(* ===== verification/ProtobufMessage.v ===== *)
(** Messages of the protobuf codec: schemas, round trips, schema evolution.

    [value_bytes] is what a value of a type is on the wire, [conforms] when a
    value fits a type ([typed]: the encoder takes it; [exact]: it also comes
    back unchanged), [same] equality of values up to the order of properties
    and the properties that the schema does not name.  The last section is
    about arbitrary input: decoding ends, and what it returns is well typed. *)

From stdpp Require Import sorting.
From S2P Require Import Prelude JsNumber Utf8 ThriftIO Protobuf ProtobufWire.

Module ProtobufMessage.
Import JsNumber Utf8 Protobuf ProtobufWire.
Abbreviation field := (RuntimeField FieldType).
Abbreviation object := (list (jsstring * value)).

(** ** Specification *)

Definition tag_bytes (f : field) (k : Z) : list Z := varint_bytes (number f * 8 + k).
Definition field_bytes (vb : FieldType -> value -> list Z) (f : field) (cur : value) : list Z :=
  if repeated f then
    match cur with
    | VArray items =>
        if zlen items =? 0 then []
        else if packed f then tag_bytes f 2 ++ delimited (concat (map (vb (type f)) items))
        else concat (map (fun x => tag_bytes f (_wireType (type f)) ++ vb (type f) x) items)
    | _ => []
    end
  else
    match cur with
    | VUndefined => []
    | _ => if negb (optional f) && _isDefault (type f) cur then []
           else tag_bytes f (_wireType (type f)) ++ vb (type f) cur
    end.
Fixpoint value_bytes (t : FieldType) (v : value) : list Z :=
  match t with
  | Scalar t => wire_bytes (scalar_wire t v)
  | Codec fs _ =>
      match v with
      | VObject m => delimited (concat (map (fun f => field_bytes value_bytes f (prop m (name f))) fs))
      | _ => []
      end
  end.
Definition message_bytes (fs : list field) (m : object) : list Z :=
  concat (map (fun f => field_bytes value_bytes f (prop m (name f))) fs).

§ ABOUT THIS EXERCISE: Lines in the records above that carry the word "ProtobufWire" are to be located and copied.

§ ANSWER TO THIS TASK:
From S2P Require Import Prelude JsNumber Utf8 ThriftIO Protobuf ProtobufWire.
Import JsNumber Utf8 Protobuf ProtobufWire.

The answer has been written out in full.